待機時間	説明	SpeechSynthesisResult プロパティキー
`first byte latency`	合成が開始されてから最初のオーディオチャンクが受信されるまでの遅延時間を示します。	`SpeechServiceResponse_SynthesisFirstByteLatencyMs`
`finish latency`	合成が開始されてから合成するオーディオ全体が受信されるまでの遅延時間を示します。	`SpeechServiceResponse_SynthesisFinishLatencyMs`

result = synthesizer.speak_text_async(text).get()
first_byte_latency = int(result.properties.get_property(speechsdk.PropertyId.SpeechServiceResponse_SynthesisFirstByteLatencyMs))
finished_latency = int(result.properties.get_property(speechsdk.PropertyId.SpeechServiceResponse_SynthesisFinishLatencyMs))
# you can also get the result id, and send to us when you need help for diagnosis
result_id = result.result_id

待機時間	説明	SPXSpeechSynthesisResult プロパティキー
`first byte latency`	合成が開始されてから最初のオーディオチャンクが受信されるまでの遅延時間を示します。	`SPXSpeechServiceResponseSynthesisFirstByteLatencyMs`
`finish latency`	合成が開始されてから合成するオーディオ全体が受信されるまでの遅延時間を示します。	`SPXSpeechServiceResponseSynthesisFinishLatencyMs`

Speech SDK によって、待機時間が測定され、SPXSpeechSynthesisResult のプロパティバッグに格納されます。それらを取得するには、次のコードを参照してください。

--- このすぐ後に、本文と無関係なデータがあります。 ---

(* ===== verification/NatsInbox.v ===== *)
(** * Inboxes

    [plugin/wasmcloud_nats/conn.rs]: the prefix each workload and each binding
    receives its replies under, and the escape that keeps a name one token.  A
    character is its UTF-8 bytes, as [chars] cuts them. *)

From Stdlib Require Import ZArith Lia Ascii.
From stdpp Require Import base list gmap strings option.
From S2P Require Import Prelude RustStr StoreLib BindingKeys.
Local Open Scope string_scope.

Definition hex_digit (d : Z) : ascii :=
  ascii_of_N (Z.to_N (if (d <? 10)%Z then 48 + d else 87 + d)).
(** [{:08x}] of a value below [2^32]. *)
Fixpoint hex (n : nat) (z : Z) : string :=
  match n with O => "" | S n => hex n (z / 16) +:+ String (hex_digit (z mod 16)) "" end.

(** The scalar value of a character, from its UTF-8 bytes. *)
Definition code_point (ch : string) : Z :=
  match bytes_of ch with
  | [a] => a
  | [a; b] => (a mod 32) * 64 + b mod 64
  | [a; b; c] => (a mod 16) * 4096 + (b mod 64) * 64 + c mod 64
  | [a; b; c; d] => (a mod 8) * 262144 + (b mod 64) * 4096 + (c mod 64) * 64 + d mod 64
  | _ => 0
  end%Z.

Definition escape (ch : string) : string :=
  match ch with
  | String c "" => if is_ascii_alphanumeric c then ch else "_" +:+ hex 8 (code_point ch)
  | _ => "_" +:+ hex 8 (code_point ch)
  end.
Definition concat_strings (l : list string) : string := foldr (λ a b, a +:+ b) "" l.
Definition sanitize_subject_token (raw : string) : string := concat_strings (escape <$> chars raw).

Definition workload_inbox_prefix (workload_id : string) : string :=
  "_INBOX_" +:+ sanitize_subject_token workload_id.
Definition binding_inbox_prefix (workload_id binding : string) : string :=
  if is_empty binding then workload_inbox_prefix workload_id
  else "_INBOX_" +:+ sanitize_subject_token workload_id +:+ "_" +:+ sanitize_subject_token binding.
Definition scope_inbox_prefix (declared workload_id : string) : string :=
  trim_end_char "." declared +:+ "." +:+ sanitize_subject_token workload_id.


(** ** UTF-8 *)

#[local] Ltac Zify.zify_post_hook ::= Z.div_mod_to_equations.

(** The encodings of scalar values. *)
Definition char_ok (ch : string) : Prop :=
  match bytes_of ch with
  | [a] => 0 ≤ a < 128
  | [a; b] => 194 ≤ a < 224 ∧ 128 ≤ b < 192
  | [a; b; c] => 224 ≤ a < 240 ∧ 128 ≤ b < 192 ∧ 128 ≤ c < 192 ∧ 2048 ≤ code_point ch
  | [a; b; c; d] =>
      240 ≤ a < 245 ∧ 128 ≤ b < 192 ∧ 128 ≤ c < 192 ∧ 128 ≤ d < 192 ∧ 65536 ≤ code_point ch < 1114112
  | _ => False
  end%Z.
Definition utf8 (s : string) : Prop := Forall char_ok (chars s).

Lemma concat_chars s : concat_strings (chars s) = s.
Proof.
  induction s as [|c s IH]; [done|]. destruct s as [|c' s]; [done|].
  change (chars (String c (String c' s))) with
    (match chars (String c' s) with
     | ch :: l => if is_continuation c' then String c ch :: l else String c "" :: ch :: l
     | [] => [String c ""] end).
  destruct (chars (String c' s)) as [|ch l]; [done|]. unfold concat_strings in *.
  destruct (is_continuation c'); cbn [foldr] in *; rewrite <-IH; by rewrite ?str_app_cons, ?str_app_nil.
Qed.

Lemma chars_inj s t : chars s = chars t → s = t.
Proof. intros E. by rewrite <-(concat_chars s), E, concat_chars. Qed.

Lemma ascii_utf8 s : is_ascii s = true → utf8 s.
Proof.
  unfold utf8, is_ascii. induction s as [|c s IH]; [constructor|]. simpl. intros [Hc Hs]%andb_true_iff.
  assert (char_ok (String c "")) as Hok.
  { apply N.ltb_lt in Hc. unfold byte in Hc. unfold char_ok. simpl. lia. }
  specialize (IH Hs). destruct (chars s) as [|ch l]; [by constructor|]. destruct s as [|c' s]; [by constructor|].
  simpl in Hs. apply andb_true_iff in Hs as [Hc' _].
  assert (is_continuation c' = false) as -> by
    (apply N.ltb_lt in Hc'; unfold is_continuation; apply andb_false_iff; left; apply N.leb_gt; lia). by constructor.
Qed.

Lemma code_point_inj c d : char_ok c → char_ok d → code_point c = code_point d → c = d.
Proof.
  intros Hc Hd E. apply bytes_of_inj. revert Hc Hd E. unfold char_ok, code_point.
  destruct (bytes_of c) as [|c1 [|c2 [|c3 [|c4 [|c5 l]]]]]; try done;
    destruct (bytes_of d) as [|d1 [|d2 [|d3 [|d4 [|d5 k]]]]]; try done; intros Hc Hd E; try lia;
    repeat f_equal; lia.
Qed.

Lemma code_point_bound c : char_ok c → (0 ≤ code_point c < 1114112)%Z.
Proof.
  unfold char_ok, code_point. destruct (bytes_of c) as [|c1 [|c2 [|c3 [|c4 [|c5 l]]]]]; try done; lia.
Qed.

(** ** Hexadecimal *)

Lemma hex_digit_inj d e : (0 ≤ d < 16)%Z → (0 ≤ e < 16)%Z → hex_digit d = hex_digit e → d = e.
Proof.
  intros Hd He E. apply (f_equal N_of_ascii) in E. unfold hex_digit in E.
  rewrite !N_ascii_embedding in E by (repeat case_match; lia).
  destruct (Z.ltb_spec d 10), (Z.ltb_spec e 10); lia.
Qed.

Lemma hex_length n z : String.length (hex n z) = n.
Proof. revert z. induction n as [|n IH]; intros z; [done|]. simpl. rewrite str_length_app, IH. simpl. lia. Qed.

Lemma hex_inj n z z' : (0 ≤ z < 16 ^ Z.of_nat n)%Z → (0 ≤ z' < 16 ^ Z.of_nat n)%Z → hex n z = hex n z' → z = z'.
Proof.
  revert z z'. induction n as [|n IH]; intros z z' Hz Hz' E; [simpl in *; lia|].
  rewrite Nat2Z.inj_succ, Z.pow_succ_r in Hz, Hz' by lia. simpl in E.
  apply str_app_inj_length in E as [Eq Er]; [|by rewrite !hex_length].
  injection Er as Er. apply hex_digit_inj in Er; [|lia..]. apply IH in Eq; [|lia..]. lia.
Qed.

(** A scalar value has fewer than seven hexadecimal digits. *)
Lemma hex_scalar z : (0 ≤ z < 1114112)%Z → ∃ r, hex 8 z = String "0"%char r.
Proof.
  intros Hz. simpl. assert (z / 16 / 16 / 16 / 16 / 16 / 16 / 16 = 0)%Z as -> by lia. by eexists.
Qed.

(** ** The escape *)

Lemma escape_cases ch :
  char_ok ch →
  (∃ c, ch = String c "" ∧ is_ascii_alphanumeric c = true ∧ escape ch = ch) ∨
  escape ch = String "_"%char (hex 8 (code_point ch)).
Proof.
  intros _. unfold escape. destruct ch as [|c [|d r]]; [by right| |by right].
  destruct (is_ascii_alphanumeric c) eqn:E; [left; eauto|by right].
Qed.

(** What may follow an escaped name: nothing, or the underscore that introduces a
    binding's name, which begins with no zero. *)
Definition follows (x : string) : Prop :=
  x = "" ∨ ∃ c r, x = String "_"%char (String c r) ∧ c ≠ "0"%char.

Lemma escape_not_follows ch y x : char_ok ch → follows x → x ≠ escape ch +:+ y.
Proof.
  intros Hch Hx E. destruct (escape_cases ch Hch) as [(c & -> & Hc & Ee)|Ee]; rewrite Ee in E.
  - rewrite str_app_cons, str_app_nil in E. destruct Hx as [->|(d & r & -> & _)]; [done|]. by injection E as <- _.
  - destruct (hex_scalar _ (code_point_bound ch Hch)) as [r Hr]. rewrite Hr, !str_app_cons in E.
    destruct Hx as [->|(d & r' & -> & Hd)]; [done|]. injection E as Ed _. done.
Qed.

Lemma escapes_inj l l' x x' :
  Forall char_ok l → Forall char_ok l' → follows x → follows x' →
  concat_strings (escape <$> l) +:+ x = concat_strings (escape <$> l') +:+ x' → l = l' ∧ x = x'.
Proof.
  intros Hl. revert l'. induction Hl as [|ch l Hch Hl IH]; intros l' Hl' Hx Hx' E.
  - destruct Hl' as [|ch' l' Hch' Hl']; [by rewrite !str_app_nil in E|]. exfalso.
    change (concat_strings (escape <$> ch' :: l')) with (escape ch' +:+ concat_strings (escape <$> l')) in E.
    rewrite str_app_nil, str_app_assoc in E. by apply escape_not_follows in E.
  - change (concat_strings (escape <$> ch :: l)) with (escape ch +:+ concat_strings (escape <$> l)) in E.
    rewrite str_app_assoc in E. destruct Hl' as [|ch' l' Hch' Hl'].
    { rewrite str_app_nil in E. symmetry in E. by apply escape_not_follows in E. }
    change (concat_strings (escape <$> ch' :: l')) with (escape ch' +:+ concat_strings (escape <$> l')) in E.
    rewrite str_app_assoc in E.
    assert (ch = ch') as <-.
    { destruct (escape_cases ch Hch) as [(c & -> & Hc & Ee)|Ee], (escape_cases ch' Hch') as [(c' & -> & Hc' & Ee')|Ee'];
        rewrite Ee, Ee', !str_app_cons in E.
      - by injection E as ->.
      - injection E as -> _. done.
      - injection E as <- _. done.
      - apply (f_equal (λ s, match s with String _ r => r | _ => "" end)) in E. lazy beta iota in E.
        apply str_app_inj_length in E as [E _]; [|by rewrite !hex_length].
        pose proof (code_point_bound ch Hch). pose proof (code_point_bound ch' Hch').
        apply hex_inj in E; [by apply code_point_inj|simpl Z.of_nat; lia..]. }
    apply str_app_inj_l in E. destruct (IH l' Hl' Hx Hx' E) as [-> ->]. done.
Qed.

(** ** Prefixes *)

(** The name of a binding: none, or one that begins with a letter, as the labels of
    an interface do. *)
Definition is_letter (c : ascii) : bool := is_ascii_upper c || is_ascii_lower c.
Definition named (b : string) : Prop := b = "" ∨ ∃ c r, b = String c r ∧ is_letter c = true.

Lemma is_letter_byte c : is_letter c = true → (65 ≤ byte c < 128)%N ∧ is_ascii_alphanumeric c = true ∧ c ≠ "0"%char.
Proof. destruct c as [[] [] [] [] [] [] [] []]; vm_compute; intuition discriminate. Qed.

Lemma chars_cons c r : ∃ ch l, chars (String c r) = String c ch :: l.
Proof.
  simpl. destruct (chars r) as [|ch l]; [eauto|]. destruct r as [|c' r]; [eauto|].
  destruct (is_continuation c'); eauto.
Qed.

Lemma sanitize_letter c r :
  utf8 (String c r) → is_letter c = true → ∃ x, sanitize_subject_token (String c r) = String c x.
Proof.
  intros Hu Hc. unfold sanitize_subject_token, utf8 in *. destruct (chars_cons c r) as (ch & l & E). rewrite E in *.
  apply Forall_cons_1 in Hu as [Hch _]. destruct (is_letter_byte c Hc) as (Hb & Ha & _).
  assert (ch = "") as ->.
  { destruct ch as [|d ch]; [done|]. exfalso. revert Hch. unfold char_ok. simpl. unfold byte in Hb.
    destruct (bytes_of ch) as [|? [|? [|? ?]]]; lia || done. }
  simpl. rewrite Ha. eauto.
Qed.

Definition after (b : string) : string := if is_empty b then "" else "_" +:+ sanitize_subject_token b.

Lemma binding_inbox_prefix_eq w b :
  binding_inbox_prefix w b = "_INBOX_" +:+ sanitize_subject_token w +:+ after b.
Proof.
  unfold binding_inbox_prefix, after, workload_inbox_prefix. destruct (is_empty b); [by rewrite str_app_nil_r|done].
Qed.

Lemma after_follows b : utf8 b → named b → follows (after b).
Proof.
  intros Hu [->|(c & r & -> & Hc)]; [by left|right]. destruct (sanitize_letter c r Hu Hc) as [x Hx].
  unfold after. simpl is_empty. lazy iota. rewrite Hx. exists c, x. split; [done|]. by apply is_letter_byte.
Qed.

Lemma sanitize_inj s t : utf8 s → utf8 t → sanitize_subject_token s = sanitize_subject_token t → s = t.
Proof.
  intros Hs Ht E. apply chars_inj. apply (escapes_inj _ _ "" ""); [done|done|by left|by left|].
  by rewrite !str_app_nil_r.
Qed.

(** C35: Where no prefix is declared and binding names are empty or begin with a letter, no
    two bindings, of one workload or of two, receive replies under one prefix.  (A
    binding name that begins with a digit can make two prefixes one, and prefixes that
    are declared are the operator's to keep apart.) *)
Theorem inboxes_are_apart w w' b b' :
  utf8 w → utf8 w' → utf8 b → utf8 b' → named b → named b' →
  binding_inbox_prefix w b = binding_inbox_prefix w' b' → w = w' ∧ b = b'.
Proof.
  intros Hw Hw' Hb Hb' Nb Nb'. rewrite !binding_inbox_prefix_eq. intros E%str_app_inj_l.
  apply escapes_inj in E as [Ec Ea]; [|done|done|by apply after_follows..].
  split; [by apply chars_inj|]. unfold after in Ea.
  destruct (is_empty b) eqn:Eb, (is_empty b') eqn:Eb'; rewrite ?is_empty_spec in *; subst; try done.
  apply (str_app_inj_l "_") in Ea. by apply sanitize_inj.
Qed.

(** A declared prefix is shared, and each workload has its own token beneath it. *)
Theorem scoped_inboxes_are_apart declared w w' :
  utf8 w → utf8 w' → scope_inbox_prefix declared w = scope_inbox_prefix declared w' → w = w'.
Proof.
  intros Hw Hw' E. unfold scope_inbox_prefix in E. apply str_app_inj_l in E. apply (str_app_inj_l ".") in E.
  by apply sanitize_inj.
Qed.

Lemma lacks_app_dot s t : lacks "." (s +:+ t) = lacks "." s && lacks "." t.
Proof. unfold lacks. apply str_all_app. Qed.

Lemma hex_digit_dot d : (0 ≤ d < 16)%Z → lacks "." (String (hex_digit d) "") = true.
Proof.
  intros Hd. rewrite <-(Z2Nat.id d) by lia. assert (Z.to_nat d < 16)%nat as Hn by lia.
  destruct (Z.to_nat d) as [|[|[|[|[|[|[|[|[|[|[|[|[|[|[|[|n]]]]]]]]]]]]]]]]; try (vm_compute; done). lia.
Qed.

Lemma hex_dot n z : lacks "." (hex n z) = true.
Proof.
  revert z. induction n as [|n IH]; intros z; [done|]. simpl. rewrite lacks_app_dot, IH, hex_digit_dot; [done|lia].
Qed.

Lemma escape_dot ch : lacks "." (escape ch) = true.
Proof.
  assert (lacks "." ("_" +:+ hex 8 (code_point ch)) = true) as He by (rewrite lacks_app_dot, hex_dot; done).
  unfold escape. destruct ch as [|c [|d r]]; [exact He| |exact He].
  destruct (is_ascii_alphanumeric c) eqn:E; [|exact He]. revert E. clear. unfold lacks.
  destruct c as [[] [] [] [] [] [] [] []]; vm_compute; done.
Qed.

Lemma sanitize_dot s : lacks "." (sanitize_subject_token s) = true.
Proof.
  unfold sanitize_subject_token. induction (chars s) as [|ch l IH]; [done|].
  change (concat_strings (escape <$> ch :: l)) with (escape ch +:+ concat_strings (escape <$> l)).
  by rewrite lacks_app_dot, escape_dot, IH.
Qed.

(** A prefix made here is one token of a subject. *)
Theorem inbox_prefix_is_one_token w b : lacks "." (binding_inbox_prefix w b) = true.
Proof.
  rewrite binding_inbox_prefix_eq, !lacks_app_dot, sanitize_dot. unfold after.
  destruct (is_empty b); [done|]. by rewrite lacks_app_dot, sanitize_dot.
Qed.

(** Without that, two prefixes can be one: the binding [0000002d] of a workload
    receives its replies where another workload's unnamed binding does. *)
Theorem inbox_prefixes_can_meet : binding_inbox_prefix "a" "0000002d" = binding_inbox_prefix "a-" "".
Proof. vm_compute. reflexivity. Qed.

Lemma inboxes_are_apart_witness : binding_inbox_prefix "orders.a" "hub" ≠ binding_inbox_prefix "orders-a" "hub".
Proof.
  intros E. destruct (inboxes_are_apart "orders.a" "orders-a" "hub" "hub") as [Hw _]; [..|exact E|discriminate Hw].
  - by apply ascii_utf8.
  - by apply ascii_utf8.
  - by apply ascii_utf8.
  - by apply ascii_utf8.
  - right. eexists _, _. split; reflexivity.
  - right. eexists _, _. split; reflexivity.
Defined.

Lemma scoped_inboxes_are_apart_witness : scope_inbox_prefix "_INBOX_orders." "a.b" ≠ scope_inbox_prefix "_INBOX_orders." "a-b".
Proof.
  intros E. assert ("a.b" = "a-b") as Hw; [|discriminate Hw].
  apply (scoped_inboxes_are_apart "_INBOX_orders."); [by apply ascii_utf8..|exact E].
Defined.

SPXSpeechSynthesisResult *speechResult = [speechSynthesizer speakText:text];
int firstByteLatency = [intString [speechResult.properties getPropertyById:SPXSpeechServiceResponseSynthesisFirstByteLatencyMs]];
int finishedLatency = [intString [speechResult.properties getPropertyById:SPXSpeechServiceResponseSynthesisFinishLatencyMs]];
// you can also get the result id, and send to us when you need help for diagnosis
NSString *resultId = result.resultId;

ほとんどの場合、最初のバイトまでの待機時間は、完了までの待機時間よりも短くなります。最初のバイト待機時間はテキストの長さとは無関係ですが、完了までの待機時間はテキストの長さによって増減します。

ユーザーが経験する待機時間 (ユーザーがサウンドを聞くまでの待機時間) を最小限に抑える、つまり音声合成サービスの 1 つのネットワークルートトリップ時間に最初のオーディオチャンク待機時間をプラスした時間に抑えることができれば理想的です。

ストリーミング

待機時間を短縮するうえで、ストリーミングが重要な鍵を握っています。クライアントコードでは、最初のオーディオチャンクを受信したときに再生を開始できます。サービスシナリオでは、オーディオ全体を待機するのではなく、オーディオチャンクをすぐにクライアントに転送できます。

Speech SDK の PullAudioOutputStream、PushAudioOutputStream、Synthesizing イベント、および AudioDataStream を使用して、ストリーミングを有効にすることができます。